Some Louisville voters may have received the wrong ballots for years because of errors in how Jefferson County assigned homes to precincts after redistricting, according to a Louisville Public Media investigation and public statements from the county clerk.

The issue does not appear to involve voting machines changing votes or ballot scanners miscounting ballots.

Instead, it appears to involve a quieter but serious election-administration failure: some voters were coded into the wrong precincts, which means they received ballot styles that did not match the races they were entitled to vote in.

A voting machine can count a ballot accurately while the voter still received the wrong ballot.

Louisville Public Media reported that its analysis of the Jefferson County Clerk’s public address data and voter tools found more than 1,800 households where the clerk’s precinct assignments may not have matched independent precinct data.
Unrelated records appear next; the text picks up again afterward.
(* ===== verification/MarkGC.v ===== *)
(** * markgc: the program

    objc4-756.2/markgc.cpp from line 359 on: [dosect], [doseg], the two
    [parse_macho], [parse_fat], [processFile] and [main].  The file is mapped
    into the buffer of the state; what the program prints is the list [out] of
    the state, newest first.  Every loop may run [fuel] times and reports
    [OutOfFuel] after that; [MarkGCSpec] shows how much is enough. *)

From Stdlib Require Import ZArith Lia Bool String.
From stdpp Require Import base list.
From coqutil Require Import Byte.
From S2P Require Import Prelude Memory CString ByteOrder Endian MachO.

Local Open Scope Z_scope.

(** What printf is called with. *)
Inductive message :=
| msg_file (filename : string)
| msg_open_failed (filename : string) (errno : Z)
| msg_fstat_failed (filename : string) (errno : Z)
| msg_mmap_failed (filename : string) (errno : Z)
| msg_section (sectname segname : list byte)
| msg_disabled_mod_init
| msg_disabled_mod_term
| msg_segment (segname : list byte) (nsects : Z)
| msg_not_macho (magic : Z)
| msg_too_small
| msg_too_many_archs
| msg_fat_archs (n : Z)
| msg_arch (cputype cpusubtype : Z)
| msg_badly_formed.

Record st := mkst { buf : mem; out : list message }.

(** ** The state monad of the program *)

Definition M (A : Type) : Type := st -> outcome (A * st).

Definition ret {A} (a : A) : M A := fun s => Ret (a, s).
Definition bind {A B} (c : M A) (k : A -> M B) : M B :=
  fun s => match c s with Ret (a, s') => k a s' | Fault => Fault | OutOfFuel => OutOfFuel end.
Definition timeout {A} : M A := fun _ => OutOfFuel.

(** A read through a pointer into the buffer, and a store. *)
Definition rdM {A} (f : mem -> outcome A) : M A :=
  fun s => match f (buf s) with Ret a => Ret (a, s) | Fault => Fault | OutOfFuel => OutOfFuel end.
Definition getM {A} (f : mem -> option A) : M A := rdM (fun m => of_option (f m)).
Definition putM (f : mem -> option mem) : M unit :=
  fun s => match f (buf s) with Some m => Ret (tt, mkst m (out s)) | None => Fault end.
Definition printf (msg : message) : M unit := fun s => Ret (tt, mkst (buf s) (msg :: out s)).

Declare Scope markgc_scope.
Delimit Scope markgc_scope with markgc.
Notation "'let*' x ':=' e 'in' k" := (bind e (fun x => k))
  (at level 10, x pattern, e at level 100, k at level 200) : markgc_scope.
Notation "e ;; k" := (bind e (fun _ => k)) (at level 100, right associativity) : markgc_scope.
Local Open Scope markgc_scope.

Definition debug : bool := true.
Definition debugf (c : M unit) : M unit := if debug then c else ret tt.

(** ** Names *)

Definition segnameEquals (lhs : Z) (rhs : list byte) : M bool :=
  rdM (fun m => strncmp_eq m lhs rhs 16).

Definition segnameStartsWith (segname : Z) (prefix : list byte) : M bool :=
  rdM (fun m => strncmp_eq m segname prefix (length prefix)).

Definition sectnameEquals (lhs : Z) (rhs : list byte) : M bool := segnameEquals lhs rhs.

Definition andM (a b : M bool) : M bool := let* x := a in if x then b else ret false.

Section Program.
Context {H : loader_h} (fuel : nat).

Section Slice.
Context (E : Endian) (P : pointer_size).

(** ** One section, one segment *)

Definition dosect (sect : Z) : M unit :=
  debugf (let* n := rdM (fun m => read_cstr 16 m (sect_sectname P sect)) in
          let* g := rdM (fun m => read_cstr 16 m (sect_segname P sect)) in
          printf (msg_section n g)) ;;
  let* c := andM (segnameStartsWith (sect_segname P sect) (lit "__DATA"))
                 (sectnameEquals (sect_sectname P sect) (lit "__mod_init_func")) in
  (if c then
     let* f := getM (fun m => sect_flags E P m sect) in
     putM (fun m => sect_set_flags E P m sect (Z.land f (u32 (Z.lnot SECTION_TYPE)))) ;;
     putM (fun m => sect_set_sectname P m sect (lit "__objc_init_func")) ;;
     debugf (printf msg_disabled_mod_init)
   else ret tt) ;;
  let* c := andM (segnameStartsWith (sect_segname P sect) (lit "__DATA"))
                 (sectnameEquals (sect_sectname P sect) (lit "__mod_term_func")) in
  if c then
    let* f := getM (fun m => sect_flags E P m sect) in
    putM (fun m => sect_set_flags E P m sect (Z.land f (u32 (Z.lnot SECTION_TYPE)))) ;;
    putM (fun m => sect_set_sectname P m sect (lit "__objc_term_func")) ;;
    debugf (printf msg_disabled_mod_term)
  else ret tt.

(** [for (uint32_t i = 0; i < seg->nsects(); ++i) dosect(start, &sect[i]);] the
    count is read again before every iteration. *)
Fixpoint doseg_loop (k : nat) (seg sect i : Z) : M unit :=
  match k with
  | O => timeout
  | S k' =>
      let* n := getM (fun m => seg_nsects E P m seg) in
      if i <? n then
        dosect (sect + i * sizeof_section P) ;;
        doseg_loop k' seg sect (u32 (i + 1))
      else ret tt
  end.

Definition doseg (seg : Z) : M unit :=
  debugf (let* g := rdM (fun m => read_cstr 16 m (seg_segname P seg)) in
          let* n := getM (fun m => seg_nsects E P m seg) in
          printf (msg_segment g n)) ;;
  let sect := seg + sizeof_segment P in
  doseg_loop fuel seg sect 0.

(** ** The load commands of a thin file *)

Fixpoint parse_macho_loop (k : nat) (mh cmds c : Z) : M bool :=
  match k with
  | O => timeout
  | S k' =>
      let* n := getM (fun m => mh_ncmds E P m mh) in
      if c <? n then
        let cmd := cmds in
        let* size := getM (fun m => lc_cmdsize E m cmd) in
        let cmds := cmds + size in
        let* ty := getM (fun m => lc_cmd E m cmd) in
        (if (ty =? LC_SEGMENT) || (ty =? LC_SEGMENT_64) then doseg cmd else ret tt) ;;
        parse_macho_loop k' mh cmds (u32 (c + 1))
      else ret true
  end.

Definition parse_macho_P (buffer : Z) : M bool :=
  parse_macho_loop fuel buffer (buffer + sizeof_header P) 0.

End Slice.

Definition parse_macho (buffer : Z) : M bool :=
  let* magic := getM (fun m => load_le 4 m buffer) in
  if magic =? MH_MAGIC_64 then parse_macho_P CurrentEndian Pointer64 buffer
  else if magic =? MH_MAGIC then parse_macho_P CurrentEndian Pointer32 buffer
  else if magic =? MH_CIGAM_64 then parse_macho_P OtherEndian Pointer64 buffer
  else if magic =? MH_CIGAM then parse_macho_P OtherEndian Pointer32 buffer
  else printf (msg_not_macho magic) ;; ret false.

(** ** Fat files *)

(** [size_t] has [size_bits] bits; the overflow builtins give the wrapped result
    and whether it differs from the true one. *)
Context (size_bits : Z).

Definition os_add_overflow (a b : Z) : bool * Z :=
  (2 ^ size_bits <=? a + b, wrap size_bits (a + b)).
Definition os_mul_overflow (a b : Z) : bool * Z :=
  (2 ^ size_bits <=? a * b, wrap size_bits (a * b)).
Definition os_mul_and_add_overflow (a x b : Z) : bool * Z :=
  let (s, tmp) := os_mul_overflow a x in
  let (t, res) := os_add_overflow b tmp in
  (s || t, res).

Definition OSSwapBigToHostInt32 (x : Z) : Z := CFSwapInt32BigToHost false x.

Definition arch_addr (i : Z) : Z := sizeof_fat_header + i * sizeof_fat_arch.

Definition arch_get (f : arch_field) (i : Z) : M Z :=
  let* x := getM (fun m => load_le 4 m (arch_addr i + off_arch f)) in
  ret (OSSwapBigToHostInt32 x).

Fixpoint parse_fat_loop (k : nat) (size fat_arch_size fat_nfat_arch i : Z) : M bool :=
  match k with
  | O => timeout
  | S k' =>
      if i <? fat_nfat_arch then
        let* arch_cputype := arch_get A_cputype i in
        let* arch_cpusubtype := arch_get A_cpusubtype i in
        let* arch_offset := arch_get A_offset i in
        let* arch_size := arch_get A_size i in
        debugf (printf (msg_arch arch_cputype arch_cpusubtype)) ;;
        (* Check that slice data is after all fat headers and archs *)
        if arch_offset <? fat_arch_size then printf msg_badly_formed ;; ret false
        (* Check that the slice ends before the file does *)
        else if size <? arch_offset then printf msg_badly_formed ;; ret false
        else if size <? arch_size then printf msg_badly_formed ;; ret false
        else if size - arch_size <? arch_offset then printf msg_badly_formed ;; ret false
        else
          let* ok := parse_macho arch_offset in
          if negb ok then ret false
          else parse_fat_loop k' size fat_arch_size fat_nfat_arch (u32 (i + 1))
      else ret true
  end.

Definition CPU_TYPE_ARM64 : Z := Z.lor 12 0x01000000.

Definition parse_fat (size : Z) : M bool :=
  if size <? 4 then printf msg_too_small ;; ret false else
  let* magic := getM (fun m => load_le 4 m 0) in
  if negb (magic =? FAT_MAGIC) && negb (magic =? FAT_CIGAM) then
    parse_macho 0
  else if size <? sizeof_fat_header then printf msg_too_small ;; ret false else
  let* n := getM (fun m => load_le 4 m (off_fat F_nfat_arch)) in
  let fat_nfat_arch := OSSwapBigToHostInt32 n in
  let (ovf, fat_arch_size) :=
    os_mul_and_add_overflow fat_nfat_arch sizeof_fat_arch sizeof_fat_header in
  if ovf then printf msg_too_many_archs ;; ret false
  else if size <? fat_arch_size then printf msg_too_small ;; ret false else
  (* Special case hidden CPU_TYPE_ARM64 *)
  let (ovf, fat_arch_plus_one_size) := os_add_overflow fat_arch_size sizeof_fat_arch in
  if ovf then printf msg_too_many_archs ;; ret false else
  let* fat_nfat_arch :=
    (if (fat_arch_plus_one_size <=? size) && (0 <? fat_nfat_arch) then
       let* t := arch_get A_cputype fat_nfat_arch in
       ret (if t =? CPU_TYPE_ARM64 then u32 (fat_nfat_arch + 1) else fat_nfat_arch)
     else ret fat_nfat_arch) in
  (* End special case hidden CPU_TYPE_ARM64 *)
  debugf (printf (msg_fat_archs fat_nfat_arch)) ;;
  parse_fat_loop fuel size fat_arch_size fat_nfat_arch 0.

(** ** Files

    The system calls are parameters; [W] is the state of the system they act
    on.  [sys_munmap] receives the bytes of the shared mapping. *)

Record syscalls (W : Type) := mk_syscalls {
  sys_open : string -> W -> Z * W;
  sys_fstat : Z -> W -> option Z * W;
  sys_mmap : Z -> Z -> W -> option mem * W;
  sys_munmap : Z -> mem -> W -> W;
  sys_close : Z -> W -> W;
  sys_errno : W -> Z
}.
Arguments sys_open {W}. Arguments sys_fstat {W}. Arguments sys_mmap {W}.
Arguments sys_munmap {W}. Arguments sys_close {W}. Arguments sys_errno {W}.

Context {W : Type} (sys : syscalls W).

Definition processFile (filename : string) (w : W) (o : list message)
  : outcome (bool * W * list message) :=
  let o := if debug then msg_file filename :: o else o in
  let (fd, w) := sys_open sys filename w in
  if fd <? 0 then Ret (false, w, msg_open_failed filename (sys_errno sys w) :: o) else
  let (st_size, w) := sys_fstat sys fd w in
  match st_size with
  | None => Ret (false, w, msg_fstat_failed filename (sys_errno sys w) :: o)
  | Some st_size =>
      let size := wrap size_bits st_size in
      let (buffer, w) := sys_mmap sys fd size w in
      match buffer with
      | None => Ret (false, w, msg_mmap_failed filename (sys_errno sys w) :: o)
      | Some buffer =>
          let! (result, s) := parse_fat size (mkst buffer o) in
          Ret (result, sys_close sys fd (sys_munmap sys fd (buf s) w), out s)
      end
  end.

(** [main] over [argv[1..]]; the result is the exit status. *)
Fixpoint main (argv : list string) (w : W) (o : list message)
  : outcome (Z * W * list message) :=
  match argv with
  | [] => Ret (0, w, o)
  | filename :: argv' =>
      let! (ok, w', o') := processFile filename w o in
      if negb ok then Ret (1, w', o') else main argv' w' o'
  end.

End Program.

Arguments sys_open {W}. Arguments sys_fstat {W}. Arguments sys_mmap {W}.
Arguments sys_munmap {W}. Arguments sys_close {W}. Arguments sys_errno {W}.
In some instances, the mismatches could have allowed voters to participate in races outside their district or prevented voters from voting for their proper representatives.

The Jefferson County Clerk’s office has said it is conducting a countywide audit of voter precinct assignments. Louisville Public Media reported that Clerk David Yates said the audit could involve nearly 600,000 addresses.

The public harm is not theoretical.

In May, Louisville Public Media reported that 12 voters in the Wilder Park area received the wrong ballot in the May 19 primary election and were wrongly prevented from voting in the Louisville Metro Council District 21 race. The clerk’s office said the issue affected 44 registered voters, 12 of whom voted using the wrong ballot.

A second confirmed issue involved the Democratic primary for Kentucky House District 44.

Local reporting said a clerical error by a former employee caused 30 voters on the 4800 block of Red Dawn Drive to be assigned to the wrong precinct. Eight of those voters participated in the 2026 primary, and five were registered Democrats who were unable to vote in the House District 44 Democratic primary because they received ballots tied to the wrong precinct.

That race was decided by five votes.

A recanvass confirmed the vote totals in the race, according to local reporting.

But a recanvass answers only one question: whether the ballots that were cast were counted correctly.